In a significant move, the Gorkha Janmukti Morcha (GJM) decided on Thursday that schools in Darjeeling would be reopened from September 13 after more than a month, though it maintained that the on-going agitation in support of Gorkhaland would continue.
The decision came after a meeting of the GJM leadership and representatives of the primary and secondary teachers organisations associated with the party, in Darjeeling during the day.
More than 100 schools in the hills remain closed since August 3, a few days after the GJM started a fresh agitation for Gorkhaland following the Centre’s move to create a separate State of Telangana.
A final decision on the fate of the ongoing agitation would be taken by the GJM-led Gorkhaland Joint Action Committee (GJAC) at a meeting on Friday, its chairperson Enos Das Pradhan told The Hindu over phone.
“Most of the members of the delegation who had visited New Delhi and metUnion Home Minister Sushil Kumar Shinde have returned. We want to hear from them about the assurance given by the Centre before taking a final call,” Mr. Pradhan said.

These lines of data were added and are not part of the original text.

Lemma bf_p_range c i : bf_wf c -> is_u32 (bf_p c i).
Proof. intros [H _]. by apply nth_u32. Qed.

Lemma bf_encipher_range c xl xr :
  bf_wf c -> is_u32 xl -> is_u32 xr ->
  is_u32 (fst (bf_encipher c xl xr)) /\ is_u32 (snd (bf_encipher c xl xr)).
Proof.
  intros Hc Hl Hr. unfold bf_encipher.
  pose proof (bf_enc_rounds_range no_mask no_mask c 32 32 0 (JOS_BF_N / 2) xl xr
    ltac:(lia) ltac:(lia) (fun i => bf_p_range c i Hc) (fun i => bf_p_range c i Hc)
    (fun x => u32_range _) (fun x => u32_range _) Hl Hr) as Hrange.
  destruct (bf_enc_rounds _ _ _ _ _ _ _) as [l r]. destruct Hrange.
  split; apply lxor_range; try lia; try done; by apply bf_p_range.
Qed.

Lemma bf_decipher_encipher c xl xr :
  let '(yl, yr) := bf_encipher c xl xr in bf_decipher c yl yr = (xl, xr).
Proof.
  unfold bf_encipher, bf_decipher.
  change (JOS_BF_N / 2)%nat with 8%nat. change (JOS_BF_N + 1)%nat with 17%nat. change JOS_BF_N with 16%nat.
  destruct (bf_enc_rounds no_mask no_mask c 0 8 xl xr) as [l r] eqn:Henc.
  pose proof (bf_dec_enc_rounds no_mask no_mask c 8 _ _ l r Henc) as Hdec.
  change (2 * 8 + 1)%nat with 17%nat in Hdec. change (2 * 8)%nat with 16%nat in Hdec.
  unfold no_mask in Hdec at 3 4 5 6. rewrite Hdec. by rewrite !lxor_cancel.
Qed.

Lemma bf60_decipher_encipher c val : bf60_decipher c (bf60_encipher c val) = val mod 2 ^ 60.
Proof.
  unfold bf60_encipher. fold (mask30 (Z.shiftr val 30)) (mask30 val).
  pose proof (bf_enc_rounds_range mask30 mask30 c 30 30 0 8 (mask30 (Z.shiftr val 30)) (mask30 val)
    ltac:(lia) ltac:(lia) (fun i => mask30_range _) (fun i => mask30_range _)
    (fun i => mask30_range _) (fun i => mask30_range _) (mask30_range _) (mask30_range _)) as Hrange.
  change (JOS_BF_N / 2)%nat with 8%nat. change (JOS_BF_N + 1)%nat with 17%nat. change JOS_BF_N with 16%nat.
  destruct (bf_enc_rounds mask30 mask30 c 0 8 _ _) as [l r] eqn:Henc. destruct Hrange as [Hl Hr].
  pose proof (bf_dec_enc_rounds mask30 mask30 c 8 _ _ l r Henc) as Hdec.
  pose proof (lxor_range 30 l (mask30 (bf_p c 16)) ltac:(lia) Hl (mask30_range _)) as Hl'.
  pose proof (lxor_range 30 r (mask30 (bf_p c 17)) ltac:(lia) Hr (mask30_range _)) as Hr'.
  change (2 * 8 + 1)%nat with 17%nat in Hdec. change (2 * 8)%nat with 16%nat in Hdec.
  set (l' := Z.lxor l (mask30 (bf_p c 16))) in *. set (r' := Z.lxor r (mask30 (bf_p c 17))) in *.
  rewrite lor_shiftl_add by lia. unfold bf60_decipher. rewrite Z.shiftr_div_pow2 by lia.
  fold (mask30 ((l' + r' * 2 ^ 30) / 2 ^ 30)) (mask30 (l' + r' * 2 ^ 30)).
  rewrite !mask30_mod, add_mul_mod, add_mul_div by lia. rewrite (Z.mod_small r') by lia.
  change (JOS_BF_N / 2)%nat with 8%nat. change (JOS_BF_N + 1)%nat with 17%nat.
  rewrite <- !mask30_mod, Hdec, !lxor_cancel. rewrite lor_shiftl_add by (lia || apply mask30_range).
  rewrite !mask30_mod, Z.shiftr_div_pow2 by lia. change (2 ^ 60) with (2 ^ 30 * 2 ^ 30).
  rewrite Z.rem_mul_r by lia. lia.
Qed.

Lemma bf64_decipher_encipher c val :
  bf_wf c -> is_u64 val -> bf64_decipher c (bf64_encipher c val) = val.
Proof.
  intros Hc Hval. unfold bf64_encipher.
  pose proof (bf_enc_rounds_range no_mask no_mask c 32 32 0 8 (u32 (Z.shiftr val 32)) (u32 val)
    ltac:(lia) ltac:(lia) (fun i => bf_p_range c i Hc) (fun i => bf_p_range c i Hc)
    (fun x => u32_range _) (fun x => u32_range _) (u32_range _) (u32_range _)) as Hrange.
  change (JOS_BF_N / 2)%nat with 8%nat. change (JOS_BF_N + 1)%nat with 17%nat. change JOS_BF_N with 16%nat.
  destruct (bf_enc_rounds no_mask no_mask c 0 8 _ _) as [l r] eqn:Henc. destruct Hrange as [Hl Hr].
  pose proof (bf_dec_enc_rounds no_mask no_mask c 8 _ _ l r Henc) as Hdec.
  pose proof (lxor_range 32 l (bf_p c 16) ltac:(lia) Hl (bf_p_range c 16 Hc)) as Hl'.
  pose proof (lxor_range 32 r (bf_p c 17) ltac:(lia) Hr (bf_p_range c 17 Hc)) as Hr'.
  change (2 * 8 + 1)%nat with 17%nat in Hdec. change (2 * 8)%nat with 16%nat in Hdec.
  unfold no_mask in Hdec at 3 4 5 6. fold no_mask in Hdec.
  set (l' := Z.lxor l (bf_p c 16)) in *. set (r' := Z.lxor r (bf_p c 17)) in *.
  rewrite lor_shiftl_add by lia. unfold bf64_decipher. rewrite Z.shiftr_div_pow2 by lia.
  unfold u32 at 1 2. rewrite add_mul_mod, add_mul_div by lia. rewrite (Z.mod_small r') by lia.
  change (JOS_BF_N / 2)%nat with 8%nat. change (JOS_BF_N + 1)%nat with 17%nat.
  rewrite Hdec, !lxor_cancel. rewrite lor_shiftl_add by (lia || apply u32_range).
  rewrite Z.shiftr_div_pow2 by lia. unfold u32. unfold is_u64 in Hval.
  rewrite (Z.mod_small (val / 2 ^ 32)).
  - rewrite (Z.div_mod val (2 ^ 32)) at 3 by lia. lia.
  - split; [apply Z.div_pos; lia|apply Z.div_lt_upper_bound; lia].
Qed.

(** ** The key schedule keeps 32-bit words *)

Lemma key_word_range key k pos data :
  is_u32 data -> is_u32 (fst (key_word key k pos data)).
Proof.
  revert pos data. induction k as [|k IH]; intros pos data Hd; [done|].
  cbn [key_word]. apply IH, u32_range.
Qed.

Lemma mix_key_range key P pos : Forall is_u32 P -> Forall is_u32 (mix_key key P pos).
Proof.
  intros HP. revert pos. induction HP as [|p P Hp _ IH]; intros pos; [constructor|].
  cbn [mix_key]. destruct (key_word key 4 pos 0) as [data pos'] eqn:Hw. constructor; [|apply IH].
  apply lxor_range; [lia|done|].
  change data with (fst (data, pos')). rewrite <- Hw. apply key_word_range. split; [lia|reflexivity].
Qed.

Lemma sched_P_wf idxs c dl dr :
  bf_wf c -> is_u32 dl -> is_u32 dr ->
  let '(c', dl', dr') := sched_P idxs c dl dr in bf_wf c' /\ is_u32 dl' /\ is_u32 dr'.
Proof.
  revert c dl dr. induction idxs as [|i idxs IH]; intros c dl dr Hc Hl Hr; [done|].
  cbn [sched_P]. pose proof (bf_encipher_range c dl dr Hc Hl Hr) as [H1 H2].
  destruct (bf_encipher c dl dr) as [dl' dr']. simpl in H1, H2. apply IH; [|done..].
  split; [|apply Hc]. simpl. apply Forall_insert; [|done]. apply Forall_insert; [apply Hc|done].
Qed.

Lemma sched_S_wf idxs c dl dr :
  bf_wf c -> is_u32 dl -> is_u32 dr ->
  let '(c', dl', dr') := sched_S idxs c dl dr in bf_wf c' /\ is_u32 dl' /\ is_u32 dr'.
Proof.
  revert c dl dr. induction idxs as [|[i j] idxs IH]; intros c dl dr Hc Hl Hr; [done|].
  cbn [sched_S]. pose proof (bf_encipher_range c dl dr Hc Hl Hr) as [H1 H2].
  destruct (bf_encipher c dl dr) as [dl' dr']. simpl in H1, H2. apply IH; [|done..].
  split; [apply Hc|]. simpl. apply Forall_alter; [apply Hc|]. intros box _ Hbox.
  apply Forall_insert; [|done]. by apply Forall_insert.
Qed.

Lemma pihex_u32 : Forall is_u32 pihex.
Proof.
  assert (H : forallb (fun x => (0 <=? x) && (x <? 2 ^ 32)) pihex = true) by (vm_compute; reflexivity).
  apply List.Forall_forall. intros x Hx. rewrite forallb_forall in H. specialize (H x Hx).
  bool_hyps. done.
Qed.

Mr. Shinde had assured a delegation of senior leaders from the hills of a tri-partite meeting involving the Centre, the State and the party to initiate dialogue with the Gorkhaland agitators.

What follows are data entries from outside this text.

(** The next reading of the time stamp counter. *)
Definition karch_get_tsc : M Z := fun s =>
  match ks_tsc s with
  | [] => (Ok (ks_last_tsc s), s)
  | t :: r => (Ok (u64 t), set_ks_tsc r s)
  end.

(** Lists of [inc/queue.h]: [LIST_REMOVE] of an element that is not on the
    list would follow a dangling link. *)
Definition list_remove (x : Z) (l : list Z) : res (list Z) :=
  if bool_decide (x ∈ l) then Ok (filter (fun y => y <> x) l) else Panic.

Definition tlist_get (s : kstate) (q : Z) : list Z := default [] (ks_tlists s !! q).

(** ** Reasoning about the monad

    [keeps R m]: whenever [m] does not panic, the state it leaves is related
    by [R] to the state it started from.  With [R] a preorder this composes
    along the code, and an invariant [I] is preserved when [m] keeps
    [fun s s' => I s -> I s']. *)

Class Keeps (R : kstate -> kstate -> Prop) {A} (m : M A) : Prop :=
  keeps : forall s r s', m s = (r, s') -> r <> Panic -> R s s'.

(** [post m Q]: the result and state of a successful run satisfy [Q]. *)
Definition post {A} (m : M A) (s : kstate) (Q : A -> kstate -> Prop) : Prop :=
  forall a s', m s = (Ok a, s') -> Q a s'.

Even though the GJM leadership softened its stand on educational institutions, it said that no transport would be available to the students and they would have to walk to school.
“The school authorities will have to ensure boarding facilities for all outstation students and also for students who cannot walk to school,” GJM president Bimal Gurung posted on a social networking site. He said there would be no exemption to commercial establishments from the ongoing agitation.
Reiterating that the fight was not against the State government but with the Centre, he called teachers and students to organise a signature campaign for Gorkhaland and send a copy to the President and Prime Minister.
“The school authorities must hold classes on Saturdays and Sundays to make up for lost time,” Mr. Gurung said, emphasising that “students are the future and tomorrow’s voice for Gorkhaland,” so their “success in the coming Higher Secondary and other final examinations need to be ensured by teachers.”
While the GJM said an arrangement to bring outstation students from the airport and railway station to their educational institutions would be made, it also asked the school authorities to ensure that the places where the Central paramilitary forces were housed were vacated before September 13.